Kenneth C. Anderson, MD: In myeloma there has literally been a revolution in new therapies over the last 15 to 20 years. Before that time, we treated myeloma with conventional chemotherapy, either low-dose or high-dose in stem cell transplantation. But now in the last 15 to 20 years we have the development of the immunomodulatory drugs lenalidomide and pomalidomide; the proteasome inhibitors bortezomib, carfilzomib, and ixazomib; an HDAC [histone deacetylase] inhibitor panobinostat; and the monoclonal antibodies daratumumab and elotuzumab. And those agents either used alone or in combinations now at all the different stages of disease, from newly diagnosed to relapse to relapse/refractory to maintenance, have literally transformed patient outcome. The progression-free survival is now 3 to 4 times longer than it was.

Even more excitingly there’s great hope for the future in novel agents. So many people now with myeloma actually can grow old and live a normal lifespan and celebrate the milestones of life with their families.

Smoldering multiple myeloma patients right now do not receive systemic therapy outside of a clinical protocol. It turns out in myeloma since we have these effective agents—the immunomodulatory drugs, proteasome inhibitors, and HDAC inhibitor and monoclonal antibodies—they’re effective and don’t have a lot of adverse effects. We have changed the definitions of who has active myeloma. To be more clear, patients in the past were only treated when they developed complications of the disease—high blood calcium, kidney problems, anemia, or bone disease. But nowadays even in the absence of those clinical sequelae, we treat patients who have more than 60% bone marrow plasma cells, a higher kappa/lambda ratio 100-fold or greater, or who have bone lesions on sensitive imaging.

Those patients are now treated. So the patients who have smoldering multiple myeloma traditionally are not treated. However, in that group of smoldering myeloma, if they have more than 20% plasma cells, if they have a kappa/lambda ratio of 20-fold abnormal or greater and still don’t have the calcium, kidney, anemia and bone disease, they are at high risk to transform or to progress to myeloma. So those patients are treated on protocol.
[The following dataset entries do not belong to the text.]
(* ===== verification/StockBooks.v ===== *)
(** * The books through reservations

    [inventory.reserve] and the expiry sweep keep the invariant: a
    reservation parks exactly the units it names, and its expiry returns
    them. *)

From stdpp Require Import sorting.
From S2P Require Import Prelude StateMachines Domain Store Commands Actions Drops Holds.
From S2P Require Import Cancellation Payment Auction Executor Samples DropBooks OrderActions.
From S2P Require Import Ledger Books PaymentBooks.

(** ** The drop a listing is bound to *)

Lemma first_binding_in l x : first_binding l = Some x -> In x l.
Proof.
  destruct l as [|y l]; [done|]. intros [= <-]. revert y.
  induction l as [|z l IH]; intros y; simpl; [by left|].
  destruct (binding_before y z).
  - destruct (IH y) as [E|Hin]; [by left|right; by right].
  - right. apply IH.
Qed.

Lemma wp_lock_bound_drop seller listing_id db :
  wp (lock_bound_drop seller listing_id)
    (fun bound db' => db' = db /\
       forall d, bound = Some d -> exists k, drops db !! k = Some d) any_refusal db.
Proof.
  apply wp_gets. split; [done|]. intros d Hd.
  destruct (listings db !! _) as [l|]; [|done]. cbv zeta in Hd.
  apply fmap_Some in Hd as ([b d'] & Hf & ->).
  apply first_binding_in, list_elem_of_In, list_elem_of_omap in Hf as ([[[k s] i] row] & _ & Hk).
  simpl in Hk. destruct (drops db !! k) as [d0|] eqn:Hd0; [|done]. injection Hk as <- <-.
  by exists k.
Qed.

(** Rewriting reservations and listings concerns the books alone. *)
Lemma inv_intro now db db' :
  inv now db -> books db' -> orders db' = orders db -> drops_ok now db' ->
  payment_key <$> payments db' = payment_key <$> payments db -> offers db' = offers db ->
  inv now db'.
Proof.
  intros [Hb Hwf Hm Hok Hpay Hoff] Hb' Eo Hok' Ep Ef.
  split; unfold orders_wf, offers_wf; rewrite ?Eo, ?Ef; try done.
  by eapply payments_kept.
Qed.

Section Stock.
Context {crate : UuidCrate} (now : Time).

(** ** [inventory.reserve] *)

Lemma wp_gate_reservation db actor command payload listing :
  inv now db ->
  wp (gate_reservation actor command payload listing now)
    (fun _ db' => drops_ok now db' /\ drops_only db db') any_refusal db.
Proof.
  intros Hinv. unfold gate_reservation. apply wp_bind.
  eapply wp_mono; [apply wp_lock_bound_drop| |done]. intros bound ? [-> Hbound].
  wp_step; [|wp_step; split; [by apply Hinv|done]]. destruct (Hbound _ eq_refl) as [k Hk].
  do 2 wp_step. apply wp_bind.
  eapply wp_mono; [apply (wp_enforce_drop_gate now db k); [by apply Hinv|done]| |done].
  intros d' db' (? & ? & _). by wp_step.
Qed.

Lemma live_Some row l : live row = Some l -> row = Some l /\ is_deleted l = false.
Proof. destruct row as [l0|]; simpl; [|done]. by destruct (is_deleted l0) eqn:E; intros [= <-]. Qed.

(** Units move from available to one new reservation. *)
Lemma books_reserve db L l r :
  books db -> listings db !! L = Some l -> l_sale_format l = FixedPrice ->
  reservations db !! r_id r = None -> r_status r = RActive -> r_listing_aggregate_id r = L ->
  0 < r_quantity r <= l_available_quantity l ->
  let l' := reserve_listing (state_after_reserve l (r_quantity r)) (r_quantity r) now l in
  listing_check l' = true ->
  books (upd reservations (<[r_id r := r]>) (upd listings (<[L := l']>) db)).
Proof.
  intros Hb Hl Hf Hnew Hs HL Hq l' Hc. destruct (bk_listing _ _ Hb _ _ Hl) as (Hid & Hwf & _).
  assert (Hrun : running_auction l = false).
  { unfold running_auction, parse_auction. by rewrite Hf. }
  assert (Hb1 := books_move_listing _ _ L l l' Hb Hl eq_refl
                   (reserve_listing_wf _ _ _ Hwf Hq Hrun Hc) eq_refl eq_refl).
  eapply books_ext; [|apply (books_put_reservation _ _ Hb1 (r_id r) r None); [done|lia|done| |]].
  - intros L'. unfold reservation_hold. rewrite bool_decide_true, HL by done. simpl.
    destruct (L =? L')%string; lia.
  - rewrite HL. exists l'. exact (lookup_insert_eq _ _ _).
  - intros L0 l0 H0 Hf0. change ((<[L:=l']> (listings db)) !! L0 = Some l0) in H0.
    unfold reservation_hold. rewrite bool_decide_true, HL by done. simpl.
    apply lookup_insert_Some in H0 as [[<- <-]|[Hne H0]]; [simpl in Hf0; congruence|].
    rewrite (proj2 (String.eqb_neq L L0) Hne).
    pose proof (bk_auction _ _ Hb L0 l0 H0 Hf0).
    change (reservations_hold (upd listings _ db) L0) with (reservations_hold db L0). lia.
Qed.

Lemma wp_inv_reserve db actor command payload :
  inv now db ->
  (forall l, listings db !! c_aggregate_id command = Some l -> l_sale_format l = FixedPrice) ->
  wp (Holds.handle actor command payload now) (fun _ => inv now) any_refusal db.
Proof.
  intros Hinv Hfix. unfold Holds.handle, fetch_live_listing, fetch_listing.
  do 12 wp_step. wp_step.
  eapply wp_mono; [by apply wp_gate_reservation| |done].
  intros bound db1 [Hok1 [El1 Er1 Eo1 Ep1 _ _ _ Ef1]]. do 2 wp_step. apply wp_bind.
  unfold reserve_cas, current_listing_revision. do 3 wp_step; [|by repeat wp_step].
  do 3 wp_step. apply wp_bind, wp_insert_event. intros e _ _. wp_step.
  rename select (live _ = Some _) into Hl. apply live_Some in Hl as [Hl _].
  rename select (listings db1 !! _ = Some _) into Hv. rewrite El1 in Hv.
  assert (v = a) as -> by congruence.
  rename select (reservation_check _ = true) into Hrc. unfold reservation_check in Hrc. simpl in Hrc.
  reflect_bools.
  pose proof (books_same _ _ _ El1 Eo1 Er1 (inv_books _ _ Hinv)) as Hb1. rewrite <- El1 in Hl.
  match goal with |- context [upd reservations (<[_ := ?r]>)] =>
    pose proof (books_reserve db1 _ _ r Hb1 Hl) as Hb2 end.
  eapply inv_intro; [exact Hinv| |exact Eo1|by eapply drops_ok_same; [..|exact Hok1]
                    |by rewrite <- Ep1|exact Ef1].
  eapply books_same; [..|apply Hb2]; try done. apply Hfix. by rewrite <- El1.
Qed.

(** ** The expiry sweep *)

(** What the sweep reads of a reservation never changes. *)
Definition claim (r : ReservationRow) : Uuid * string * string * Z * option string :=
  (r_id r, r_listing_aggregate_id r, r_buyer_pubky r, r_quantity r, r_drop_aggregate_id r).

Definition claimed (db : Db) (r : ReservationRow) : Prop :=
  (claim <$> reservations db) !! r_id r = Some (claim r).

(** An expired reservation frees its units in the books. *)
Lemma books_expire db r row t :
  books db -> reservations db !! r_id r = Some row -> claim row = claim r -> r_status row = RActive ->
  books_off (fun L => if (r_listing_aggregate_id r =? L)%string then r_quantity r else 0)
    (upd reservations (<[r_id r := row <| r_status := RExpired |> <| r_updated_at := t |>]>) db).
Proof.
  intros Hb Hr Hc Hs. injection Hc as Hid HL HB Hq Hd.
  destruct (bk_reservation _ _ Hb _ _ Hr) as [_ Hpos].
  assert (Hhold : forall L, reservation_hold L (row <| r_status := RExpired |> <| r_updated_at := t |>)
    - reservation_hold L row = - (if (r_listing_aggregate_id r =? L)%string then r_quantity r else 0)).
  { intros L. unfold reservation_hold. simpl. rewrite Hs, HL, Hq.
    simpl. destruct (_ =? L)%string; lia. }
  eapply books_ext; [|apply (books_put_reservation _ _ Hb (r_id r) _ (Some row)); try done].
  - intros L. cbn beta iota. rewrite Hhold. lia.
  - exact (bk_reserved _ _ Hb _ _ Hr).
  - intros L l Hl Hf. cbn beta iota. rewrite Hhold. pose proof (bk_auction _ _ Hb L l Hl Hf).
    rewrite <- Hq in *. destruct (_ =? L)%string; lia.
Qed.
For example, there is one particular protocol I’ll mention to you, from our institution, the elotuzumab monoclonal antibody combined with lenalidomide and dexamethasone given to 50 patients who have this risk of progressing to active disease. And when that was given we have high response rates, as you would expect, monoclonal proteins decreasing 84% of the time. And we have very few if any progression to active myeloma at this time, although it’s still very early. But the concept is here. We can now take active medicines, move them earlier, and we may be able to delay, and maybe someday prevent, the development of active disease.